Let's dance about architecture
August 5, 2008 9:56 AM   Subscribe

Or to put it another way, do you care about lyrics? I know this is a subjective question, but Mefites are an articulate bunch with what I'm sure are big ears for music. It seems to me that "formal" music criticism -- a la Pitchfork, Rolling Stone, the New Yorker, etc. -- devotes a disproportionate amount of words to, er, words. I find myself a lot more forgiving, if the music's any good. How about you?

I enjoy poking fun at songs with terrible lyrics as much as anyone, but how much does your enjoyment of a song really hinge on "what it means"?

Critics seem especially prone to drawing conclusions about a song or album based on a literary analysis of it, but do you? Or is the broad and subjective swirl of factors that go into such a subjective experience just too difficult to write about?

I know there is no one right answer, but I am curious if my way of listening to music -- where the sum total of its qualities get whirled into some magical judgment blender -- is so much different from anyone else's. (As a writer by profession, I'm all for the power of the word...I just think that songs are not books, or even poems.)
posted by thebordella to Media & Arts (1 answer total)

This post was deleted for the following reason: chatfilter -- jessamyn

 
Your approach to music isn't unfamiliar to me. I barely even notice the lyrics of many songs I listen to; there are favorites from decades ago and I still have no clue what those people are saying. I'll add, though, that at least in my case the experience is not at all universal. The first thing my wife notices about music is the lyrics; play her a song and if she likes it she can sing along the second time around. I myself wouldn't have the faintest idea what those people are saying ten or twenty plays later. The voice is an instrument to me, and the lyrics are merely one (exceedingly minor) aspect of how that instrument is played.

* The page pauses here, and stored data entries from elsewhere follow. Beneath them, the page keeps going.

(** X4.  Whatever [str.lower] is: a doctor that [add_doctor] accepts under a
    fresh id comes last in the insertion order.  For every specialty the
    doctors of that specialty, in the order of the collection, are the former
    ones followed by the new doctor when the specialty is theirs; so on equal
    load every doctor added earlier is preferred by a booking. *)
Theorem add_doctor_candidate_last (str_lower : string -> string)
  gen_id name specialty pw s sp :
  users (data s) !! Py.replace_space (str_lower name) = None ->
  ~ In gen_id (map fst (doctors (data s))) ->
  let s' := snd (Uni.add_doctor str_lower gen_id name specialty pw s) in
  List.filter (fun x => bool_decide (doc_specialty x = sp)) (map snd (doctors (data s')))
  = List.filter (fun x => bool_decide (doc_specialty x = sp))
      (map snd (doctors (data s)))
    ++ (if bool_decide (specialty = sp) then [mkDoctor gen_id name specialty] else [])
  /\ Routing.candidates sp (data s')
     = List.filter (fun x => bool_decide (doc_specialty x = sp))
         (map snd (doctors (data s'))).
Proof.
  intros Hfree Hfresh s'. subst s'.
  unfold Uni.add_doctor, Uni.doctor_username. rewrite Hfree.
  cbn [snd save_data set_data data set_users set_doctors doctors].
  split; [| reflexivity].
  rewrite dict_set_fresh by exact Hfresh.
  rewrite map_app, List.filter_app. reflexivity.
Qed.

Lemma add_doctor_candidate_last_witness :
  List.filter (fun x => bool_decide (doc_specialty x = "Cardiology"))
    (map snd (doctors (data (snd (Uni.add_doctor Py.lower "d7" "Jane Doe"
                                    "Cardiology" "s3cret" Clinic.pms)))))
  = [Clinic.dr_a; Clinic.dr_b; mkDoctor "d7" "Jane Doe" "Cardiology"].
Proof.
  rewrite (proj1 (add_doctor_candidate_last Py.lower "d7" "Jane Doe" "Cardiology"
                    "s3cret" Clinic.pms "Cardiology" eq_refl
                    ltac:(vm_compute; intuition discriminate))).
  reflexivity.
Defined.

(** ** Signup, for any [str.strip] and [str.lower] *)

(** X15.  Whatever [str.strip] and [str.lower] are: after a signup, a second
    signup whose username, trimmed and lower-cased, is the same string is
    rejected with [UsernameExists] and changes nothing. *)
Theorem signup_rejects_duplicate (str_strip str_lower : string -> string)
  gen1 u1 p1 n1 a1 g1 gen2 u2 p2 n2 a2 g2 s :
  users (store s) !! str_lower (str_strip u1) = None ->
  str_lower (str_strip u2) = str_lower (str_strip u1) ->
  let s1 := snd (Uni.signup str_strip str_lower gen1 u1 p1 n1 a1 g1 s) in
  Uni.signup str_strip str_lower gen2 u2 p2 n2 a2 g2 s1 = (WebApp.UsernameExists, s1).
Proof.
  intros Hfree Hsame s1.
  assert (Hu : is_Some (users (store s1) !! str_lower (str_strip u2))).
  { subst s1. unfold Uni.signup, Uni.signup_username. rewrite Hfree.
    cbn [snd store set_users set_patients users].
    rewrite Hsame, lookup_insert_eq. eauto. }
  destruct Hu as [x Hx]. unfold Uni.signup, Uni.signup_username. now rewrite Hx.
Qed.

Lemma signup_rejects_duplicate_witness :
  Uni.signup Py.strip Py.lower "p8" "  CAROL " "other" "C" "20" "F"
    (snd (Uni.signup Py.strip Py.lower "p7" "Carol" "secret" "Carol K" "52" "F"
            Clinic.pms))
  = (WebApp.UsernameExists,
     snd (Uni.signup Py.strip Py.lower "p7" "Carol" "secret" "Carol K" "52" "F"
            Clinic.pms)).
Proof.
  apply (signup_rejects_duplicate Py.strip Py.lower "p7" "Carol" "secret" "Carol K"
           "52" "F" "p8" "  CAROL " "other" "C" "20" "F" Clinic.pms); reflexivity.
Defined.

(** X16.  Whatever [str.strip] and [str.lower] are: usernames are unique
    across roles.  Once [add_doctor] created a doctor, a patient signup whose
    username, trimmed and lower-cased, is the doctor's username (the
    lower-cased name with underscores for spaces) is rejected and changes
    nothing. *)
Theorem signup_rejects_doctor_username (str_strip str_lower : string -> string)
  gen_d name specialty pw gen_p u p n a g s :
  users (data s) !! Py.replace_space (str_lower name) = None ->
  str_lower (str_strip u) = Py.replace_space (str_lower name) ->
  let s1 := snd (Uni.add_doctor str_lower gen_d name specialty pw s) in
  Uni.signup str_strip str_lower gen_p u p n a g s1 = (WebApp.UsernameExists, s1).
Proof.
  intros Hfree Hsame s1.
  assert (Hu : is_Some (users (store s1) !! str_lower (str_strip u))).
  { subst s1. unfold Uni.add_doctor, Uni.doctor_username. rewrite Hfree.
    cbn [snd store save_data set_data data set_users set_doctors users].
    rewrite Hsame, lookup_insert_eq. eauto. }
  destruct Hu as [x Hx]. unfold Uni.signup, Uni.signup_username. now rewrite Hx.
Qed.

Lemma signup_rejects_doctor_username_witness :
  Uni.signup Py.strip Py.lower "p8" "Jane_Doe" "pw" "Jane" "33" "F"
    (snd (Uni.add_doctor Py.lower "d7" "Jane Doe" "Orthopedic" "s3cret" Clinic.pms))
  = (WebApp.UsernameExists,
     snd (Uni.add_doctor Py.lower "d7" "Jane Doe" "Orthopedic" "s3cret" Clinic.pms)).
Proof.
  apply (signup_rejects_doctor_username Py.strip Py.lower "d7" "Jane Doe"
           "Orthopedic" "s3cret" "p8" "Jane_Doe" "pw" "Jane" "33" "F" Clinic.pms);
    reflexivity.
Defined.

(** X17.  Whatever [str.strip] and [str.lower] are: the core saves its
    in-memory document, which the signup route does not refresh.  A signup
    stores the account in the store under the trimmed, lower-cased username
    with the trimmed password; when [add_doctor] then runs on the state the
    signup left and the in-memory document had no such user, the store it
    writes no longer has the account; with a reload in between, the account is
    kept. *)
Theorem signup_needs_reload_before_core_save (str_strip str_lower : string -> string)
  gen_p u p n a g gen_d name specialty pw s :
  let su := str_lower (str_strip u) in
  let du := Py.replace_space (str_lower name) in
  users (store s) !! su = None ->
  users (data s) !! su = None ->
  users (data s) !! du = None ->
  su <> du ->
  let s1 := snd (Uni.signup str_strip str_lower gen_p u p n a g s) in
  users (store s1) !! su = Some (mkUser (str_strip p) "Patient" (Some gen_p))
  /\ users (store (snd (Uni.add_doctor str_lower gen_d name specialty pw s1))) !! su
     = None
  /\ (users (store s) !! du = None ->
      users (store (snd (Uni.add_doctor str_lower gen_d name specialty pw (reload s1))))
        !! su
      = Some (mkUser (str_strip p) "Patient" (Some gen_p))).
Proof.
  intros su du Hstore Hdata Hdoc Hne s1. subst s1 su du.
  unfold Uni.signup, Uni.signup_username. rewrite Hstore. cbn [snd].
  split; [| split].
  - cbn [store set_users set_patients users]. apply lookup_insert_eq.
  - unfold Uni.add_doctor, Uni.doctor_username. cbn [data]. rewrite Hdoc.
    cbn [snd store save_data set_data data set_users set_doctors users].
    now rewrite lookup_insert_ne by congruence.
  - intros Hdoc'. unfold Uni.add_doctor, Uni.doctor_username, reload.
    cbn [data store set_users set_patients users].
    rewrite lookup_insert_ne by exact Hne. rewrite Hdoc'.
    cbn [snd store save_data set_data data set_users set_doctors set_patients users].
    rewrite lookup_insert_ne by congruence. apply lookup_insert_eq.
Qed.

Lemma signup_needs_reload_before_core_save_witness :
  users (store (snd (Uni.add_doctor Py.lower "d7" "Jane Doe" "Orthopedic" "s3cret"
                       (snd (Uni.signup Py.strip Py.lower "p7" "Carol" "secret"
                               "Carol K" "52" "F" Clinic.pms)))))
    !! "carol" = None.
Proof.
  refine (proj1 (proj2 (signup_needs_reload_before_core_save Py.strip Py.lower
                          "p7" "Carol" "secret" "Carol K" "52" "F" "d7" "Jane Doe"
                          "Orthopedic" "s3cret" Clinic.pms _ _ _ _)));
    vm_compute; (reflexivity || discriminate).
Defined.
Inductive result (A : Type) :=
| Ok (a : A)
| Raise (e : exn).
Arguments Ok {A} a.
Arguments Raise {A} e.

(** A statement that raises ends the block: [x ← r; k] runs [k] only when
    [r] returned. *)
#[global] Instance result_bind : MBind result := λ A B f r,
  match r with
  | Ok a => f a
  | Raise e => Raise e
  end.

(** [for x in l: s = f(s, x)], stopping at the first exception. *)
Fixpoint for_each {A S} (f : S → A → result S) (l : list A) (s : S) : result S :=
  match l with
  | [] => Ok s
  | a :: l' => s' ← f s a; for_each f l' s'
  end.

(** The double nearest to [z], ties to even. *)
Definition float_of_Z (z : Z) : float :=
  SF2Prim (binary_normalize prec emax z 0 false).

(** [float(z)] for an int: OverflowError when the nearest double is not
    finite. *)
Definition py_float (z : Z) : result float :=
  let f := float_of_Z z in
  if is_infinity f then Raise OverflowError else Ok f.

(** [x / norm] for an int [x] and a float [norm]: [x] is converted first,
    then a zero divisor is refused. *)
Definition py_div (x : Z) (norm : float) : result float :=
  a ← py_float x;
  if (norm =? 0)%float then Raise ZeroDivisionError else Ok (a / norm)%float.

(** [v[k]] *)
Definition py_getitem (v : gmap jsstring Z) (k : jsstring) : result Z :=
  match v !! k with
  | Some x => Ok x
  | None => Raise KeyError
  end.

(** ** print_table *)

(** A table cell is a string or a number. *)
Inductive cell :=
| CStr (s : jsstring)
| CNum (f : float).

(** What [Texttable] is given: the header and the rows added so far. *)
Record Texttable := Table { header : list jsstring; rows : list (list cell) }.

Definition add_row (table : Texttable) (row : list cell) : Texttable :=
  Table (header table) (rows table ++ [row]).

(** The body of the loop of [print_table]. *)
Definition print_table_row (norm : float) (table : Texttable)
    (item : jsstring * gmap jsstring Z) : result Texttable :=
  let '(col, v) := item in
  let v := setdefault (lit "query") 0 v in
  let v := setdefault (lit "insert") 0 v in
  let v := setdefault (lit "getmore") 0 v in
  let v := setdefault (lit "update") 0 v in
  let v := setdefault (lit "remove") 0 v in
  query ← (x ← py_getitem v (lit "query"); py_div x norm);
  insert ← (x ← py_getitem v (lit "insert"); py_div x norm);
  getmore ← (x ← py_getitem v (lit "getmore"); py_div x norm);
  update ← (x ← py_getitem v (lit "update"); py_div x norm);
  remove ← (x ← py_getitem v (lit "remove"); py_div x norm);
  Ok (add_row table [CStr col; CNum query; CNum insert; CNum getmore;
                     CNum update; CNum remove]).

(** [print_table data time_interval]: the table that is drawn and printed.
    The rows follow the iteration order of the dict, which Python leaves
    unspecified; here it is the order of [map_to_list]. *)
Definition print_table (data : list mr_doc) (time_interval : Z) : result Texttable :=
  let table :=
    Table [lit "collection"; lit "queries/sec"; lit "inserts/sec";
           lit "getmores/sec"; lit "updates/sec"; lit "removes/sec"] [] in
  norm ← py_float time_interval;
  for_each (print_table_row norm) (map_to_list (parse_results data)) table.

(** ** The specification's ToRates

    Written from the specification, to be compared with [print_table]:
    for every collection, and for each of the five canonical operation
    types, [rate = count.get(opType, 0) / intervalSeconds]. *)

Definition canonical_types : list jsstring :=
  [lit "query"; lit "insert"; lit "getmore"; lit "update"; lit "remove"].

Definition rate (norm : float) (count : gmap jsstring Z) (opType : jsstring) : float :=
  PrimFloat.div (float_of_Z (default 0 (count !! opType))) norm.

(** The row of a collection: its name, then its five rates. *)
Definition ToRates_row (norm : float) (item : jsstring * gmap jsstring Z) : list cell :=
  CStr item.1 :: (CNum ∘ rate norm item.2 <$> canonical_types).

Definition table_header : list jsstring :=
  [lit "collection"; lit "queries/sec"; lit "inserts/sec";
   lit "getmores/sec"; lit "updates/sec"; lit "removes/sec"].
Lemma bucket_ok (mx now : Z) (o : option Counter) :
  counter_ok o -> counter_ok (Some (bucket W mx now o).2).
Proof. unfold bucket. destruct o as [c|]; simpl; [|lia]. case_match; simpl; lia. Qed.

Lemma admitted_bound (cs : list rl_call) (t lo : Z) (st : gmap string Counter) :
  chronological t cs -> counter_ok (st !! key) ->
  admitted W key lo (lo + W) cs st <= 2 * max rule - 1.
Proof.
  pose proof (rule_max_pos rule Hrule) as Hpos.
  revert t st. induction cs as [|c cs IH]; intros t st; [simpl; lia|].
  intros Hch Hok. destruct (Z_lt_le_dec (call_time c) lo) as [Hlt|Hge].
  - destruct Hch as [Ht Hc]. first_call lo (lo + W) c st.
    + destruct (Z.leb_spec lo (call_time c)); [lia|]. simpl.
      apply (IH _ _ Hc). rewrite Ho. by apply bucket_ok.
    + pose proof (IH _ st' Hc) as IH'. rewrite Ho in IH'. specialize (IH' Hok). lia.
    + pose proof (IH _ st' Hc) as IH'. rewrite Ho in IH'. specialize (IH' I). lia.
  - assert (chronological (call_time c) (c :: cs)) as Hch'
      by (destruct Hch; by split).
    destruct (st !! key) as [b|] eqn:Hb.
    + pose proof (admitted_after _ _ lo _ _ Hch' Hb Hge). simpl in Hok. lia.
    + pose proof (admitted_none _ _ lo _ Hch' Hb Hge). lia.
Qed.
End Window.

(** ** The sweep changes no decision *)

(** The state of a limiter that has swept, beside one that has not: the only
    counters missing are those whose window is over at time [t]. *)
Definition swept (W t : Z) (st st0 : gmap string Counter) : Prop :=
  forall key, st !! key = st0 !! key \/
    (st !! key = None /\ exists c, st0 !! key = Some c /\ W <= t - windowStart c).

Definition is_check (c : rl_call) : bool :=
  match c with CCheck _ _ _ _ => true | CPrune _ => false end.

Definition checks_only (cs : list rl_call) : list rl_call :=
  List.filter is_check cs.

Lemma swept_later (W t t' : Z) (st st0 : gmap string Counter) :
  swept W t st st0 -> t <= t' -> swept W t' st st0.
Proof.
  intros H Hle key. destruct (H key) as [|(Hn & c & Hc & Ht)]; [by left|].
  right. split; [done|]. exists c. split; [done|lia].
Qed.

Lemma swept_prune (W t : Z) (st st0 : gmap string Counter) :
  swept W t st st0 -> swept W t (prune W t st) st0.
Proof.
  intros H key. rewrite prune_lookup.
  destruct (H key) as [->|(-> & Hc)]; [|by right].
  destruct (st0 !! key) as [c|]; [|by left].
  case_decide as Ho; [by left|]. right. split; [done|].
  exists c. split; [done|]. unfold open_window in Ho. lia.
Qed.

Lemma swept_check (W t : Z) (client m p : string) (st st0 : gmap string Counter) :
  swept W t st st0 ->
  (check W client m p t st).1 = (check W client m p t st0).1 /\
  swept W t (check W client m p t st).2 (check W client m p t st0).2.
Proof.
  intros H. set (key := bucket_key client (ruleFor m p)).
  assert (forall c, swept W t (<[key := c]> st) (<[key := c]> st0)) as Hins.
  { intros c k. destruct (decide (k = key)) as [->|Hk]; [left; by rewrite !lookup_insert_eq|].
    rewrite !lookup_insert_ne by done. apply H. }
  unfold check. fold key. destruct (H key) as [->|(-> & c & -> & Ht)].
  - repeat case_match; simpl; split; first [done|apply Hins].
  - destruct (Z.leb_spec W (t - windowStart c)); [|lia]. simpl. split; [done|apply Hins].
Qed.

Lemma calls_swept (W t : Z) (cs : list rl_call) (st st0 : gmap string Counter) :
  swept W t st st0 -> chronological t cs ->
  omap (fun d => d) (calls W cs st) = omap (fun d => d) (calls W (checks_only cs) st0).
Proof.
  revert t st st0. induction cs as [|c cs IH]; intros t st st0 H; [done|].
  intros [Ht Hc]. apply (swept_later _ _ _ _ _ H) in Ht as H'.
  destruct c as [cl m p now|now]; simpl in *.
  - destruct (swept_check W now cl m p st st0 H') as [Hd Hs].
    destruct (check W cl m p now st) as [d st'], (check W cl m p now st0) as [d0 st0'].
    simpl in *. subst. f_equal. by apply (IH now).
  - apply (IH now); [by apply swept_prune|done].
Qed.

(** ** Bursts *)

Fixpoint burst (W : Z) (client m p : string) (nows : list Z) (st : gmap string Counter) :
  list bool :=
  match nows with
  | [] => []
  | now :: nows' =>
      let '(d, st') := check W client m p now st in
      allowed d :: burst W client m p nows' st'
  end.

Lemma burst_in_window (W : Z) (client m p : string) (nows : list Z)
    (st : gmap string Counter) (c : Counter) :
  st !! bucket_key client (ruleFor m p) = Some c ->
  Forall (fun now => now < windowStart c + W) nows ->
  burst W client m p nows st =
  map (fun k => count c + Z.of_nat k <=? max (ruleFor m p)) (seq 1 (length nows)).
Proof.
  revert st c. induction nows as [|now nows IH]; intros st c Hc Hall; [done|].
  apply Forall_cons in Hall as [Hnow Hall]. cbn [burst].
  destruct (check_bucket W client m p now st) as [Hd Hst].
  rewrite Hc in Hd, Hst. unfold bucket in *.
  destruct (Z.leb_spec W (now - windowStart c)); [lia|]. simpl in *.
  destruct (check W client m p now st) as [d st']. simpl in *. subst st'. rewrite Hd.
  f_equal. rewrite <- (List.seq_shift _ 1), List.map_map.
  rewrite (IH _ (mkCounter (windowStart c) (count c + 1))).
  - apply List.map_ext. intros k. simpl. f_equal. lia.
  - by rewrite lookup_insert_eq.
  - done.
Qed.

(** ** Properties *)

(** C7: in any chronological sequence of requests and sweeps, started on an
    empty limiter, the requests of one client under one rule that get through
    in any interval as long as the window number at most twice the rule's
    limit, less one: the "up to 2x the limit" the source's comment concedes. *)
Theorem window_quota (W : Z) (client m pathname : string) (cs : list rl_call) (t lo : Z)
    (Hcs : chronological t cs) :
  admitted W (bucket_key client (ruleFor m pathname)) lo (lo + W) cs ∅
  <= 2 * max (ruleFor m pathname) - 1.
Proof. eapply admitted_bound; [apply rule_in_table|done|by rewrite lookup_empty]. Qed.

Definition login_calls : list rl_call :=
  map (CCheck "203.0.113.7" "POST" "/api/auth/login")
    [0; 59000; 59000; 59000; 59000; 59000; 60000; 60000; 60000; 60000; 60000; 60000].

(** The bound is reached: nine logins pass in the minute that starts at 59s. *)
Lemma window_quota_witness :
  admitted WINDOW_MS (bucket_key "203.0.113.7" (ruleFor "POST" "/api/auth/login"))
    59000 (59000 + WINDOW_MS) login_calls ∅ = 9 /\
  admitted WINDOW_MS (bucket_key "203.0.113.7" (ruleFor "POST" "/api/auth/login"))
    59000 (59000 + WINDOW_MS) login_calls ∅ <= 2 * 5 - 1.
Proof.
  split; [by vm_compute|].
  apply (window_quota WINDOW_MS "203.0.113.7" "POST" "/api/auth/login" login_calls 0 59000).
  simpl. repeat split; lia.
Defined.

(** A client that has no open window gets exactly the rule's limit of
    requests through while the window that its first request opens lasts: the
    request number [k] is allowed if and only if [k <= max]. *)
Theorem burst_exact (W : Z) (client m pathname : string) (st : gmap string Counter)
    (t : Z) (later : list Z)
    (Hfresh : forall c, st !! bucket_key client (ruleFor m pathname) = Some c ->
              W <= t - windowStart c)
    (Hlater : Forall (fun now => now < t + W) later) :
  burst W client m pathname (t :: later) st =
  map (fun k => Z.of_nat k <=? max (ruleFor m pathname)) (seq 1 (S (length later))).
Proof.
  cbn [burst]. destruct (check_bucket W client m pathname t st) as [Hd Hst].
  assert (bucket W (max (ruleFor m pathname)) t
            (st !! bucket_key client (ruleFor m pathname)) = (true, mkCounter t 1)) as E.
  { destruct (st !! _) as [c|] eqn:Ec; [|done]. simpl. specialize (Hfresh c eq_refl).
    by destruct (Z.leb_spec W (t - windowStart c)); [|lia]. }
  rewrite E in Hd, Hst. destruct (check W client m pathname t st) as [d st'].
  simpl in Hd, Hst. subst st'. rewrite Hd.
  pose proof (rule_max_pos _ (rule_in_table m pathname)) as Hpos.
  cbn [seq List.map]. f_equal; [by destruct (Z.leb_spec (Z.of_nat 1) (max (ruleFor m pathname))); [|lia]|].
  rewrite <- (List.seq_shift _ 1), List.map_map.
  rewrite (burst_in_window _ _ _ _ _ _ (mkCounter t 1)).
  - apply List.map_ext. intros k. f_equal. simpl. lia.
  - by rewrite lookup_insert_eq.
  - done.
Qed.

Lemma burst_exact_witness :
  burst WINDOW_MS "203.0.113.7" "POST" "/api/auth/login" [1000; 1000; 1000; 1000; 1000; 1000] ∅ =
  [true; true; true; true; true; false].
Proof.
  apply (burst_exact WINDOW_MS "203.0.113.7" "POST" "/api/auth/login" ∅ 1000
           [1000; 1000; 1000; 1000; 1000]).
  - intros c Hc. by rewrite lookup_empty in Hc.
  - by repeat constructor.
Defined.

(** C8: sweeping is invisible: whatever [prune] calls are interleaved with the
    requests, as long as the clock does not go back, every request gets the
    decision it would have got from a limiter that never forgets. *)
Theorem prune_invisible (W t : Z) (cs : list rl_call) (Hcs : chronological t cs) :
  omap (fun d => d) (calls W cs ∅) = omap (fun d => d) (calls W (checks_only cs) ∅).
Proof. apply (calls_swept W t); [by left|done]. Qed.

Lemma prune_invisible_witness :
  let cs := [CCheck "a" "POST" "/api/auth/login" 5; CPrune 60004; CPrune 60005;
             CCheck "a" "POST" "/api/auth/login" 60006] in
  omap (fun d => d) (calls WINDOW_MS cs ∅) =
  omap (fun d => d) (calls WINDOW_MS (checks_only cs) ∅).
Proof. apply (prune_invisible WINDOW_MS 0). simpl. repeat split; lia. Defined.

(** The counters after some calls. *)
Definition counters_after (W : Z) (cs : list rl_call) (st : gmap string Counter) : gmap string Counter :=
  fold_left (fun st c => (call_step W c st).2) cs st.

It's worth noting, though, that I'm also possibly among the world's worst digesters of audial information. I can barely listen to talking on the radio because it's so much slower than reading that I don't process what's being said. Those audiobooks that are so popular with the kits these days? Sound like an irritating, monotonous drone noise to me.

The subject of a song can be a fun aspect of the thing but I, like you, find literary criticism of it silly. It's like paying attention to the goofy drummer zombie face, the headphone nod, or the silly guitar stances: that is to say, missing the point.